3 offense of simple assault as to counts three and four: “I think a juror could feel that a single punch would not be likely to produce great bodily injury. It could, but it’s not likely to, in a juror’s mind. They could feel that way and, therefore, I’m required to give it.” According to Flores, the court also suggested that N.M.’s injury did not necessarily rise to the level of great bodily injury because when it selected count 4 as the principal term it stated, “[I]n my view, the victim on count 4 [L.Z.] has had the most significant harm, and in recognition of that, . . . I think count 4 should be the principal term to recognize the victim in that count[.]” A. Standard of Review and Applicable Law “ ‘When considering a challenge to the sufficiency of the evidence to support a conviction, we review the entire record in the light most favorable to the judgment to determine whether it contains substantial evidence—that is, evidence that is reasonable, credible, and of solid value—from which a reasonable trier of fact could find the defendant guilty beyond a reasonable doubt.’ ” (People v. Powell (2018) 5 Cal.5th 921, 944.) “In applying this test, we . . . presume in support of the judgment the existence of every fact the [trier of fact] could reasonably have deduced from the evidence.” (People v. Zamudio (2008) 43 Cal.4th 327, 357.) “We ‘must accept logical inferences that the [trier of fact] might have drawn from the circumstantial evidence.’ ” (Ibid.) “ ‘We resolve neither credibility issues nor evidentiary conflicts; we look for substantial evidence. [Citation.]’ [Citation.] A reversal for insufficient evidence ‘is unwarranted unless it appears “that upon no hypothesis whatever is there sufficient substantial evidence to support” ’ the [trier of fact]’s verdict.” (Ibid.) “However, ‘[a] reasonable inference . . . “may not be based on suspicion alone, or on imagination, speculation, supposition, surmise, conjecture, or guess work. [¶] . . . A finding of fact must be an

4 inference drawn from evidence rather than . . . a mere speculation as to probabilities without evidence.” ’ ” (People v. Davis (2013) 57 Cal.4th 353, 360.) To prove a violation of section 245, subdivision (a)(4), the prosecution must establish that a person was assaulted and that the assault was committed by means of force likely to produce great bodily injury. (In re Jose R. (1982) 137 Cal.App.3d 269, 275.) Because the focus of the statute is on “force likely to produce great bodily injury, whether the victim in fact suffers any harm is immaterial.” (People v.

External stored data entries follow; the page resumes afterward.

(** * Beads agent orchestrator: scheduling and task lifecycle

    A shallow embedding of [scripts/orchestrate.py].  The orchestrator drives
    an external task store (the [bd] command line) and an external agent
    (the [claude] command line) through [subprocess.run]; both are modelled
    as an arbitrary transition function on an abstract outside world, and
    every spawned command line is recorded in a call log, so that statements
    about which store mutations the loop issues are statements about that
    log.

    Conventions.
    - A Python [str] is a [string]; the orchestrator only inspects the
      characters ['-'], ['.'] and [':'] and compares identifiers with [<],
      which on UTF-8 bytes is the code point order.
    - A Python [int] is a [Z].
    - [print] writes to the terminal only and is left out, together with
      [list_available_agents] and [get_project_root], whose results are only
      printed.
    - The text a subprocess writes on its standard output is kept as what
      [str.strip] and [json.loads] make of it (type [Stdout]): blank, rejected
      with JSONDecodeError, rejected with another exception, or decoded.
    - A decoded JSON object is kept as the keys the orchestrator reads, each
      absent or holding a value of the type the [BeadTask] dataclass
      annotates.  An object that holds [null] or a value of another type
      under a key read with a default is not represented: Python would put
      that value in a field annotated [str].
    - The file system look-ups ([agent_exists] and what it calls) are taken
      to answer; an interrupt from the keyboard is taken to arrive while a
      subprocess runs. *)

From Stdlib Require Import String Ascii List ZArith Bool Lia.
From Stdlib Require Import Sorted Permutation DecimalString.
Import ListNotations.

Local Open Scope string_scope.
Local Open Scope Z_scope.

(** ** Strings as Python uses them *)

Module Str.

(** [c in s] for a one-character [c]. *)
Fixpoint contains (c : ascii) (s : string) : bool :=
  match s with
  | EmptyString => false
  | String a s' => Ascii.eqb a c || contains c s'
  end.

(** [s.split(c, 1)]: one piece when [c] does not occur, otherwise the text
    before the first [c] and the text after it. *)
Fixpoint split1 (c : ascii) (s : string) : list string :=
  match s with
  | EmptyString => [EmptyString]
  | String a s' =>
      if Ascii.eqb a c then [EmptyString; s']
      else match split1 c s' with
           | p :: rest => String a p :: rest
           | [] => [String a EmptyString]
           end
  end.

(** [s.split(c)]: all the pieces. *)
Fixpoint split (c : ascii) (s : string) : list string :=
  match s with
  | EmptyString => [EmptyString]
  | String a s' =>
      if Ascii.eqb a c then EmptyString :: split c s'
      else match split c s' with
           | p :: rest => String a p :: rest
           | [] => [String a EmptyString]
           end
  end.

(** [s.count(c)] for a one-character [c]. *)
Fixpoint count (c : ascii) (s : string) : Z :=
  match s with
  | EmptyString => 0
  | String a s' => (if Ascii.eqb a c then 1 else 0) + count c s'
  end.

(** [s.startswith(p)]. *)
Definition startswith (p s : string) : bool := String.prefix p s.

(** [sep.join(parts)]. *)
Definition join (sep : string) (parts : list string) : string :=
  String.concat sep parts.

(** [str(n)] for an integer. *)
Definition of_int (n : Z) : string := NilZero.string_of_int (Z.to_int n).

(** Truth value of a string: the empty string is false. *)
Definition truthy (s : string) : bool := negb (String.eqb s EmptyString).

(** [a < b] and [a <= b] on strings. *)
Definition lt (a b : string) : bool := String.ltb a b.
Definition le (a b : string) : bool := String.leb a b.

(** The characters of [s] equal to [c]; the specification side of
    [count]. *)
Definition occurrences (c : ascii) (s : string) : list ascii :=
  filter (fun a => Ascii.eqb a c) (list_ascii_of_string s).

End Str.

(** ** The task snapshot (class [BeadTask]) *)

Record BeadTask : Type := mkBeadTask {
  id : string;
  title : string;
  description : string;
  labels : list string;
  acceptance : string;
  status : string;
  task_type : string;
  parent_id : option string
}.

(** A dictionary with string keys and a constant content. *)
Definition dict_get (d : list (string * string)) (k : string) : option string :=
  option_map snd (find (fun kv => String.eqb (fst kv) k) d).

Definition AGENT_TYPE_TO_FILE : list (string * string) :=
  [ ("frontend", "dev-frontend");
    ("backend", "dev-backend");
    ("ai", "dev-ai");
    ("sdet", "dev-sdet");
    ("qa", "dev-qa");
    ("general", "dev-general") ].

Definition FALLBACK_PROMPTS : list (string * string) :=
  [ ("frontend", "You are a Frontend Development Agent. Focus on UI components, client-side logic, and user experience.");
    ("backend", "You are a Backend Development Agent. Focus on APIs, server logic, and database operations.");
    ("ai", "You are an AI Specialization Agent. Focus on prompt engineering, LLM integration, and AI pipelines.");
    ("sdet", "You are an SDET Agent. Focus on test infrastructure, E2E testing, and automation frameworks.");
    ("qa", "You are a QA Validation Agent. Focus on test execution, acceptance criteria verification, and bug reporting.");
    ("general", "You are a General Development Agent. Complete the assigned task following best practices.") ].

(** Property [BeadTask.agent_type]: the first label [agent:<kind>] whose kind
    is a key of [AGENT_TYPE_TO_FILE], else ["general"]. *)
Fixpoint agent_type_of_labels (ls : list string) : string :=
  match ls with
  | [] => "general"
  | label :: rest =>
      if Str.startswith "agent:" label then
        let agent := nth 1 (Str.split ":" label) EmptyString in
        match dict_get AGENT_TYPE_TO_FILE agent with
        | Some _ => agent
        | None => agent_type_of_labels rest
        end
      else agent_type_of_labels rest
  end.

Definition agent_type (task : BeadTask) : string :=
  agent_type_of_labels (labels task).

(** Property [BeadTask.agent_name]. *)
Definition agent_name (task : BeadTask) : string :=
  match dict_get AGENT_TYPE_TO_FILE (agent_type task) with
  | Some f => f
  | None => "dev-general"
  end.

(** ** Hierarchy analysis *)

(** [get_hierarchy_depth]: the dots after the first dash of the id. *)
Definition get_hierarchy_depth (task : BeadTask) : Z :=
  let task_id := id task in
  if Str.contains "-" task_id then
    let suffix := nth 1 (Str.split1 "-" task_id) EmptyString in
    Str.count "." suffix
  else 0.

(** [is_leaf_task]: epics never are; otherwise depth two and more. *)
Definition is_leaf_task (task : BeadTask) : bool :=
  if String.eqb (task_type task) "epic" then false
  else 2 <=? get_hierarchy_depth task.

(** ** Sorting by [(-depth, id)]

    [list.sort(key=...)] is stable, and the result of a stable sort is
    determined by the keys: it is modelled by a stable insertion sort. *)

Definition sort_key (task : BeadTask) : Z * string :=
  (- get_hierarchy_depth task, id task).

(** [k1 < k2] on the key tuples. *)
Definition key_lt (k1 k2 : Z * string) : bool :=
  (fst k1 <? fst k2) || ((fst k1 =? fst k2) && Str.lt (snd k1) (snd k2)).

Fixpoint insert_sorted (x : BeadTask) (l : list BeadTask) : list BeadTask :=
  match l with
  | [] => [x]
  | y :: l' =>
      if key_lt (sort_key y) (sort_key x) then y :: insert_sorted x l'
      else x :: y :: l'
  end.

Definition sort_tasks (l : list BeadTask) : list BeadTask :=
  fold_right insert_sorted [] l.

(** The order the sort is meant to produce, in words: [a] may come before
    [b] when [a] is deeper, or as deep with an id that is not greater. *)
Definition deeper_first (a b : BeadTask) : Prop :=
  get_hierarchy_depth b < get_hierarchy_depth a
  \/ (get_hierarchy_depth a = get_hierarchy_depth b /\ Str.le (id a) (id b) = true).

(** ** The outside world: subprocesses and their output *)

(** A decoded JSON object, as far as the orchestrator reads it: the value of
    each key it looks up, [None] when the key is absent.  For the keys read
    without a default ([parent], [parent_id], [session_id]) [None] stands for
    [null] too, which [item.get(key)] does not tell from an absent key.  For
    the keys read with a default, [null] has no image here (see the
    conventions above). *)
Record JsonObject : Type := mkJsonObject {
  j_id : option string;
  j_title : option string;
  j_description : option string;
  j_labels : option (list string);
  j_acceptance : option string;
  j_status : option string;
  j_issue_type : option string;
  j_type : option string;
  j_parent : option string;
  j_parent_id : option string;
  j_session_id : option string
}.

(** What [json.loads] returns: a list (each element an object, or [None] for
    an element that is no object), an object, or another JSON value. *)
Inductive JsonData : Type :=
| JList (items : list (option JsonObject))
| JDict (o : JsonObject)
| JOther.

Inductive exn : Type :=
| OSError           (* the executable could not be started *)
| TimeoutExpired    (* [subprocess.TimeoutExpired] *)
| AttributeError    (* [.get] on a JSON value that is no object *)
| IndexError        (* [data[0]] on an empty list *)
| RecursionError    (* [json.loads] on text nested beyond the recursion limit *)
| ValueError        (* [json.loads] on an integer of more than 4300 digits *)
| UnicodeDecodeError (* [subprocess.run] on output that is no text *)
| KeyboardInterrupt (* an interrupt from the keyboard *)
| SystemExit        (* [sys.exit(1)] *).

Aguilar (1997) 16 Cal.4th 1023, 1028.) “Likely” is one of the key words here, and “[w]hether a force is likely to produce great bodily injury is essentially a question of fact for the trier of fact.” (In re Jose R., at p. 277, italics added.) The other key element is that of great bodily injury, which is bodily injury that is substantial or significant, “not insignificant, trivial or moderate.” (People v.